» Task description: Locate all lines in the data below that hold "rest" and show them.

Stored items
=== Begin Enclosure ===
Definition command_step (s : client) (n k : nat) (c : command) (pooled : bool) (ph : command_phase) (io : task_io)
    : option (client * list client_event) :=
  let at_ s ph := set_job s n k (JCommand c pooled ph) in
  let sid := cm_session c in
  match ph with
  | CmStart => Some (at_ s (CmSettling (latest_teardown s k sid)), [])
  | CmSettling after => if settled s after then Some (at_ (adopt_cursor s c) CmAck, []) else None
  | CmAck => Some (if io_ok io then (at_ s CmRun, [EvAcked c; EvRun n k c]) else (at_ s (CmEnd true), []))
  | CmRun =>
      Some match io_run io with
      | RunDone => (at_ s (CmEnd false), [])
      | RunRejected =>
          let '(s, r) := release_begin s k sid in
          (at_ s (match r with Some r => CmRelease r | None => CmEnd false end), [])
      | RunRaised =>
          let s := with_seen s (discard (cl_seen s) sid (cm_id c)) in
          (at_ (report_command_failed s c io) (CmEnd true), [EvDiscarded sid (cm_id c)])
      end
  | CmRelease r =>
      match release_step s r (io_ok io) with
      | Some (s, r, out) => Some (at_ s (match r with Some r => CmRelease r | None => CmEnd false end), out)
      | None => None
      end
  | CmEnd failed =>
      let s := end_task s n in
      if pooled then
        let p := if failed then release_after_turn (cl_pool s) sid else cl_pool s in
        let '(p, evs) := after_turn (Pool.release p sid) sid in
        Some (pool_hooks (with_pool s p) evs)
      else Some (s, [])
  end.
(** `command_task` of a command that is known. *)
Definition duplicate_step (s : client) (n k : nat) (c : command) (ph : command_phase) (io : task_io)
    : option (client * list client_event) :=
  match ph with
  | CmStart => Some (set_job s n k (JDuplicate c (CmSettling (latest_teardown s k (cm_session c)))), [])
  | CmSettling after => if settled s after then Some (set_job s n k (JDuplicate c CmAck), []) else None
  | _ => Some (end_task s n, if io_ok io then [EvAcked c] else [])
  end.
(** `stop_session_command` *)
Definition stop_step (s : client) (n k : nat) (c : command) (ph : stop_phase) (io : task_io)
    : option (client * list client_event) :=
  let at_ s ph := set_job s n k (JStop c ph) in
  let sid := cm_session c in
  let stopping s := wc_stopping (conn_of s k) in
  match ph with
  | StAckFirst => Some (if io_ok io then (at_ s StStart, [EvAcked c]) else (end_task s n, []))
  | StStart => Some (at_ s (StSettling (latest_teardown s k sid)), [])
  | StSettling after =>
      if settled s after then Some (at_ (set_stopping s k ({[sid]} ∪ stopping s)) StRun, [EvRun n k c]) else None
  | StRun =>
      Some match io_run io with
      | RunRaised =>
          let s := with_seen s (discard (cl_seen s) sid (cm_id c)) in
          let s := report_command_failed s c io in
          (end_task (set_stopping s k (stopping s ∖ {[sid]})) n, [EvDiscarded sid (cm_id c)])
      | _ =>
          let s := with_seen s (dedupe_forget (cl_seen s) sid) in
          (at_ s (StFlush (high_water (cl_outbox s) sid)), [EvForgot sid])
      end
  | StFlush target =>
      if flushed s sid (cm_lease c) target (io_ok io) then
        let s := if decide (cl_leases s !! sid = Some (cm_lease c)) then with_leases s (delete sid (cl_leases s)) else s in
        let s := with_outbox s (Outbox.release cfg (cl_outbox s) sid true) in
        let s := set_stopping s k (stopping s ∖ {[sid]}) in
        Some (if wc_stopped (conn_of s k) then end_task s n else at_ s StAckLast, [])
      else None
  | StAckLast => Some (end_task s n, if io_ok io then [EvAcked c] else [])
  end.
(** `finish_revoke` after the kill, and `done`. *)
Definition finish_revoke (s : client) (sid : uuid) (known : bool) (io : task_io) : client :=
  let s := with_outbox s (drop_session cfg (cl_outbox s) sid true) in
  if known || alive (cl_pool s) sid || held (cl_pool s) sid || negb (io_wiped io) then s
  else with_outbox s (append cfg (cl_outbox s) (io_now io) true sid "workspace.reaped" [("reason", JStr "revoked")]%string None false).1.
Definition teardown_done (s : client) (n k : nat) (sid : uuid) : client :=
  if decide (latest_teardown s k sid = Some n) then set_teardowns s k (delete sid (wc_teardowns (conn_of s k))) else s.
Definition teardown_step (s : client) (n k : nat) (sid : uuid) (known : bool) (ph : teardown_phase) (io : task_io)
    : option (client * list client_event) :=
  match ph with
  | TdWait previous =>
      if settled s previous
      then Some (with_pool (set_job s n k (JTeardown sid known TdKill)) (kill_begin (cl_pool s) sid true false), [])
      else None
  | TdKill =>
      let s := if io_ok io then finish_revoke s sid known io else s in
      Some (teardown_done (end_task s n) n k sid, [EvTornDown n sid])
  end.
(** `release_pending` *)
Definition pending_step (s : client) (n k : nat) (rest : list (uuid * uuid)) (r : option releasing) (io : task_io)
    : option (client * list client_event) :=
  match r, rest with
  | Some r, _ =>
      match rl_at r with
      | RlFlush target =>
          if (target <=? acked_seq (cl_outbox s) (rl_session r)) || io_ok io
          then Some (set_job s n k (JPending rest (Some (Releasing (rl_session r) (rl_lease r) RlSend))), []) else None
      | RlSend => let '(s, out) := release_sent s (rl_session r) (rl_lease r) (io_ok io) in
                  Some (set_job s n k (JPending rest None), out)
      end
  | None, [] => Some (end_task s n, [])
  | None, (sid, lease) :: rest =>
      if decide (is_Some (cl_leases s !! sid))
      then Some (set_job (with_releases s (delete sid (cl_releases s))) n k (JPending rest None), [])
      else Some (set_job s n k (JPending rest (Some (Releasing sid lease (RlFlush (high_water (cl_outbox s) sid))))), [])
  end.
Definition task_step (s : client) (n : nat) (t : task) (io : task_io) : option (client * list client_event) :=
  let k := tk_conn t in
  match tk_job t with
  | JDuplicate c ph => duplicate_step s n k c ph io
  | JCommand c pooled ph => command_step s n k c pooled ph io
  | JStop c ph => stop_step s n k c ph io
  | JTeardown sid known ph => teardown_step s n k sid known ph io
  | JRelease r =>
      match release_step s r (io_ok io) with
      | Some (s, Some r, out) => Some (set_job s n k (JRelease r), out)
      | Some (s, None, out) => Some (end_task s n, out)
      | None => None
      end
  | JPending rest r => pending_step s n k rest r io
  end.

(** ** Steps *)

(** What the turns, the pump and the compaction do to the outbox. *)
Inductive own_step : outbox → outbox → Prop :=
| OwnAppend o now io sid type payload turn em o' r :
    append cfg o now io sid type payload turn em = (o', r) → own_step o o'
| OwnSent o sid x : own_step o (mark_sent o sid x)
| OwnDirty o d : own_step o (set_dirty o d)
| OwnSync o : own_step o (sync_spool o)
| OwnCompact o sid i snap io : own_step o (compact_finish o sid i snap io).
(** The end of `_serve_connection` *)
Definition disconnect (s : client) : client := with_open (with_relay s (detach (cl_relay s))) None true.

(** [pc], [max_text]: the settings of the pool and of the relay. *)
Inductive client_step (pc : pool_config) (max_text : Z) : client → list client_event → client → Prop :=
| CsConnect s k feats cursors revoked s' out :
    cl_open s = None → cl_closing s = false → cl_conns s !! k = None → welcome s k feats cursors revoked = (s', out) →
    client_step pc max_text s out s'
| CsReceive s k m s' out :
    cl_open s = Some k → handle s k m = (s', out) → client_step pc max_text s out s'
| CsTask s n t io s' out :
    cl_tasks s !! n = Some t → task_step s n t io = Some (s', out) → client_step pc max_text s out s'
| CsDisconnect s : is_Some (cl_open s) → client_step pc max_text s [] (disconnect s)
| CsClosed s : cl_closing s = true → client_step pc max_text s [] (with_open s None false)
| CsPool s p evs s' out :
    pool_step pc (cl_pool s) evs p → pool_hooks (with_pool s p) evs = (s', out) → client_step pc max_text s out s'
| CsRelay s op r outs :
    relay_step max_text (cl_relay s) op = Some (r, outs) → client_step pc max_text s [] (with_relay s r)
| CsOutbox s o : own_step (cl_outbox s) o → client_step pc max_text s [] (with_outbox s o).
Inductive client_reach (pc : pool_config) (max_text : Z) : client → list client_event → Prop :=
| ClientStart o : outbox_ok o → client_reach pc max_text (new_client o) []
| ClientStep s tr out s' :
    client_reach pc max_text s tr → client_step pc max_text s out s' → client_reach pc max_text s' (tr ++ out).
End client.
=== End Enclosure ===
» Answer box:
Definition pending_step (s : client) (n k : nat) (rest : list (uuid * uuid)) (r : option releasing) (io : task_io)
  match r, rest with
          then Some (set_job s n k (JPending rest (Some (Releasing (rl_session r) (rl_lease r) RlSend))), []) else None
                  Some (set_job s n k (JPending rest None), out)
  | None, (sid, lease) :: rest =>
      then Some (set_job (with_releases s (delete sid (cl_releases s))) n k (JPending rest None), [])
      else Some (set_job s n k (JPending rest (Some (Releasing sid lease (RlFlush (high_water (cl_outbox s) sid))))), [])
  | JPending rest r => pending_step s n k rest r io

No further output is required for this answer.